In~\cite{cervical}, authors prepared dataset with 259 samples. They choosed 259 patients at the Peoples Hospital of Gansu Province and the First and Second Hospital of Lanzhou University who were diagnosted with locally advanced cervical cancer (LACC), applied neoadjuvant chemotherapy (NACT) to them and extracted their whole blood genomic DNA. After that 24 SNPs from PTEN/PI3K/AKT pathway: PTEN, PIK3CA, Akt1, and Akt2 were selected. 70 features were generated from 24 SNPs in the raw data using the one-hot encoding method resulting in 259x70 dataset. Clinical examination, colposcopy, and abdominal computer tomography were used to estimate the change of tumor size in all patients before and after each NACT cycle. In this study, patients with a complete response and partial response were classified as NACT effective group, and patients with stable disease and progressive disease were considered NACT ineffective group.
The dataset in~\cite{deep} was based on 12 drug-resistant clones, i.e., populations of cells derived from a single progenitor cell and genetically identical to it, generated from five human cancer cell lines (tongue, lung, breast, and esophageal cancers). The authors used similiar approach as in \cite{paclitaxel} to get cells with drug resistance. Clones were made resistant to cetuximab, pertuzumab, or trastuzumab, which are inhibitory antibodies targeting members of the ErbB family of receptor tyrosine kinases, over a period of six months. Following this, cells were treated with small interfering RNAs (siRNAs) targeting 536 protein kinases and then one of 11 different ErbB-inhibiting antibody drugs. In total, the study imaged 848,802,073 cells. From each cell, 624 features were extracted using Acapella image analysis software, resulting in a dataset containing 529,652,493,552 data points. This approach enabled the comparison of the effects of inhibiting ErbB kinase signaling on cell morphology in drug-sensitive and drug-resistant cancer cell lines.
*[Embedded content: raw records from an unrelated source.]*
(** * The primitive operations *)
Lemma get_obj_typed E o : preserves (typed_but E) (get_obj o).
Proof. unfold get_obj. typed. Qed.
Lemma get_thread_typed E t : preserves (typed_but E) (get_thread t).
Proof. unfold get_thread. typed. Qed.
Lemma get_timer_typed E t : preserves (typed_but E) (get_timer t).
Proof. unfold get_timer. typed. Qed.
#[export] Hint Resolve get_obj_typed get_thread_typed get_timer_typed : typed.
Lemma upd_thread_typed E t f : preserves (typed_but E) (upd_thread t f).
Proof. unfold upd_thread. typed. Qed.
Lemma upd_timer_typed E t f : preserves (typed_but E) (upd_timer t f).
Proof. unfold upd_timer. typed. Qed.
Lemma queue_init_typed E h : preserves (typed_but E) (queue_init h).
Proof. unfold queue_init. typed. Qed.
Lemma queue_insert_tail_typed E h t : preserves (typed_but E) (queue_insert_tail h t).
Proof. unfold queue_insert_tail. typed. Qed.
Lemma queue_insert_head_typed E h t : preserves (typed_but E) (queue_insert_head h t).
Proof. unfold queue_insert_head. typed. Qed.
Lemma queue_insert_before_typed E h y t : preserves (typed_but E) (queue_insert_before h y t).
Proof. unfold queue_insert_before. typed. Qed.
Lemma tlist_remove_typed E t : preserves (typed_but E) (tlist_remove t).
Proof. unfold tlist_remove. typed. Qed.
Lemma tlist_init_typed E t : preserves (typed_but E) (tlist_init t).
Proof. unfold tlist_init. typed. Qed.
#[export] Hint Resolve upd_thread_typed upd_timer_typed queue_init_typed queue_insert_tail_typed
  queue_insert_head_typed queue_insert_before_typed tlist_remove_typed tlist_init_typed : typed.
Lemma interrupts_typed E : preserves (typed_but E) rt_interrupt_enter /\ preserves (typed_but E) rt_interrupt_leave /\
  preserves (typed_but E) RT_DEBUG_NOT_IN_INTERRUPT /\ preserves (typed_but E) RT_DEBUG_IN_THREAD_CONTEXT.
Proof.
  unfold RT_DEBUG_IN_THREAD_CONTEXT, RT_DEBUG_NOT_IN_INTERRUPT, rt_interrupt_get_nest, rt_interrupt_enter, rt_interrupt_leave.
  split_and!; typed.
Qed.
#[export] Hint Extern 1 (preserves _ rt_interrupt_enter) => apply interrupts_typed : typed.
#[export] Hint Extern 1 (preserves _ rt_interrupt_leave) => apply interrupts_typed : typed.
#[export] Hint Extern 1 (preserves _ RT_DEBUG_NOT_IN_INTERRUPT) => apply interrupts_typed : typed.
#[export] Hint Extern 1 (preserves _ RT_DEBUG_IN_THREAD_CONTEXT) => apply interrupts_typed : typed.

(** * Scheduler *)
Lemma rt_schedule_typed E : preserves (typed_but E) rt_schedule.
Proof. unfold rt_schedule, rt_interrupt_get_nest, rt_hw_context_switch_interrupt. typed. Qed.
#[export] Hint Resolve rt_schedule_typed : typed.
Lemma rt_schedule_insert_thread_typed E t : preserves (typed_but E) (rt_schedule_insert_thread t).
Proof. unfold rt_schedule_insert_thread. typed. Qed.
Lemma rt_schedule_remove_thread_typed E t : preserves (typed_but E) (rt_schedule_remove_thread t).
Proof. unfold rt_schedule_remove_thread. typed. Qed.
Lemma rt_enter_critical_typed E : preserves (typed_but E) rt_enter_critical.
Proof. unfold rt_enter_critical. typed. Qed.
Lemma rt_exit_critical_typed E : preserves (typed_but E) rt_exit_critical.
Proof. unfold rt_exit_critical. typed. Qed.
#[export] Hint Resolve rt_schedule_insert_thread_typed rt_schedule_remove_thread_typed rt_enter_critical_typed
  rt_exit_critical_typed : typed.

(** * Objects *)
(** from one invariant to another *)
Definition leads {S A} (I : S -> Prop) (m : M S A) (J : A -> S -> Prop) : Prop :=
  forall s a s', I s -> m s = Ok (a, s') -> J a s'.
Lemma leads_bind {S A B} (I : S -> Prop) (m : M S A) J (k : A -> M S B) L :
  leads I m J -> (forall a, leads (J a) (k a) L) -> leads I (bind m k) L.
Proof. intros Hm Hk s b s' HI Hb. apply bind_ok in Hb as (a & s1 & H1 & H2). eapply Hk; [|exact H2]. by eapply Hm. Qed.
Lemma leads_step {S A B} (I : S -> Prop) (m : M S A) (k : A -> M S B) L :
  preserves I m -> (forall a, leads I (k a) L) -> leads I (bind m k) L.
Proof. intros Hm. by apply leads_bind. Qed.
Lemma leads_pres {S A} (I : S -> Prop) (m : M S A) : preserves I m -> leads I m (fun _ => I).
Proof. done. Qed.
Lemma pres_leads {S A} (I : S -> Prop) (m : M S A) : leads I m (fun _ => I) -> preserves I m.
Proof. done. Qed.

Lemma olinked_listed o s c : o ∈ object_list s c -> olinked o s = true.
Proof.
  unfold olinked, object_list. intros Hin. apply bool_decide_eq_true. destruct (containers s !! c) as [l|] eqn:E; cbn in Hin.
  - by exists c, l.
  - by apply elem_of_nil in Hin.
Qed.
Lemma object_list_insert c x s o : object_list (set_containers (<[c := x :: object_list s c]>) s) o =
  if decide (o = c) then x :: object_list s c else object_list s o.
Proof. unfold object_list. cbn. rewrite lookup_insert. case_decide; case_decide; subst; done. Qed.
(* ===== verification/ListCmdSpec.v ===== *)
(** What the list commands print: a table with one row for each object of the
    class, in the order of its container. *)
From Stdlib Require Import String Ascii.
From S2P Require Import Prelude RtList KService Mem Heap KString KPrintf KPrintfSpec CpuPort Kernel Sched Object Timer Thread Ipc Mutex Event Mailbox MsgQueue MemPool Idle System Typing MemHeap ListCmd.

(** * Texts of formats *)
(** [render] is the relation that KPrintfSpec proves of rt_vsnprintf *)
Lemma render_formats fuel : forall l args out, render fuel l args = Some out -> formats l args out.
Proof.
  induction fuel as [|fuel IH]; intros l args out Hr; (destruct l as [|c l]; [injection Hr as <-; constructor|]); [done|]. cbn [render] in Hr.
  destruct (Z.eqb_spec c 37) as [->|Hc].
  - destruct (spec_directive l args) as [[[t l'] args']|] eqn:E; [|done]. apply fmap_Some in Hr as (r & Hr & ->).
    econstructor; [exact E|by apply IH].
  - apply fmap_Some in Hr as (r & Hr & ->). constructor; [done|by apply IH].
Qed.
Lemma render_directive fuel l args t l' args' r : spec_directive l args = Some (t, l', args') -> render fuel l' args' = Some r ->
  render (S fuel) (37 :: l) args = Some (t ++ r).
Proof. intros H1 H2. cbn [render]. change (37 =? 37) with true. by rewrite H1, H2. Qed.
Lemma render_char fuel c l args r : (c =? 37) = false -> render fuel l args = Some r -> render (S fuel) (c :: l) args = Some (c :: r).
Proof. intros H1 H2. cbn [render]. by rewrite H1, H2. Qed.
(** the fields that are printed stay as they are *)
Ltac directive := cbv -[string_text number_text get_number char_text queue length Z.of_nat until_nul o_name sem_value ev_set mb_entry mb_size
  mq_entry block_size block_total_count block_free_count tm_init_tick timeout_tick rt_tick
  current_priority stack_size stack_addr sp remaining_tick error hold pool_size max_used_size available_size owner mem_size_aligned used_mem max_mem]; reflexivity.
Ltac render_steps := lazymatch goal with
  | |- render ?f [] _ = _ => destruct f; reflexivity
  | |- render _ (37 :: _) _ = _ => eapply render_directive; [directive|render_steps]
  | |- render _ (_ :: _) _ = _ => eapply render_char; [reflexivity|render_steps]
  end.
(** [render] evaluates the text of a constant format *)
Ltac render := lazymatch goal with |- render (S ?n) ?f ?a = ?t =>
  let f' := eval vm_compute in f in let n' := eval vm_compute in n in change (render (S n') f' a = t); render_steps end.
Authors of articles~\cite{heterogeneity}, \cite{mitochondria}, \cite{kras}, \cite{glut} and~\cite{tabular} turned to open databases to prepare datasets for their research. Authors of~\cite{heterogeneity} downloaded frozen histopathologic images of 494 ovarian and 70 paracarcinoma tissues with hematoxylineosin (HE) staining from TCGA~\cite{tcga}. The corresponding clinical information, genomics, and transcriptomics profiles required for this study were also obtained from this database. Authors of~\cite{mitochondria} also used TCGA. They downloaded information on 183 esophageal cancer patients (95 squamous cell carcinomas and 88 adenocarcinomas) was obtained, including mRNA expression profiles, clinical features such as survival time and status, age, gender, and pathological stage (T, N, and M). Additionally authors used Gene Expression Omnibus (GEO) database~\cite{geo}. RNA sequencing (RNA-seq) for GSE45670 was downloaded from it. GSE45670 includes a total of 17 esophageal squamous cell carcinomas (ESCC) that did not respond to preoperative CRT, 11 ESCC that responded to preoperative CRT, and 10 samples from normal esophageal epithelium. The GEO dataset GSE53625 comprises 358 samples, including 179 ESCC tissue samples and an equal number of samples of adjacent normal tissues, along with detailed clinical data for the 179 ESCC patients. The GEO dataset GSE19417 contains data from 76 esophageal adenocarcinoma patients, offering detailed clinical data for 48 of these patients. Authors of~\cite{kras} also took gene expression profile data from GEO database, specifically from accession number GSE137912. Their analysis involved 7612 samples treated with KRAS G12C inhibitors. Among these samples, 4297 were tumor cells that persisted in proliferation, whereas 3315 were tumor cells that had ceased proliferating. Each sample contained the expression of 8687 genes. In~\cite{glut}, authors used datasets from both TCGA and GEO and also from European Genome-Phenome Archive (EGA)~\cite{ega}. Authors of~\cite{tabular} used GSE47856, GSE15622 and GSE146965 from the GEO database and RNAseq data from TCGA.
In article~\cite{platinum}, authors prepared their own dataset and also used open databases. In this study, 4D data-independent acquisition (DIA) proteomic sequencing was performed on tissue-derived extracellular vesicles (tsEVs) obtained from 58 platinum-sensitive and 30 platinum-resistant patients with EOC. Also authors used the GSE15372, GSE33482, GSE26712 and GSE63885 microarray datasets from the Gene Expression Omnibus database~\cite{geo}. GSE15372 and GSE33482 represent EOC cell line-derived RNA microarray datasets, comprising 5 and 5 and 6 and 6 platinum-sensitive and resistant cell line samples, respectively. GSE26712 and GSE63885 involve clinical and sequencing data for 195 and 101 EOC patients, respectively. Additionally, transcriptomic sequencing data and clinical information from the tumour tissues of 379 patients with EOC, sourced from the TCGA database~\cite{tcga}, was used.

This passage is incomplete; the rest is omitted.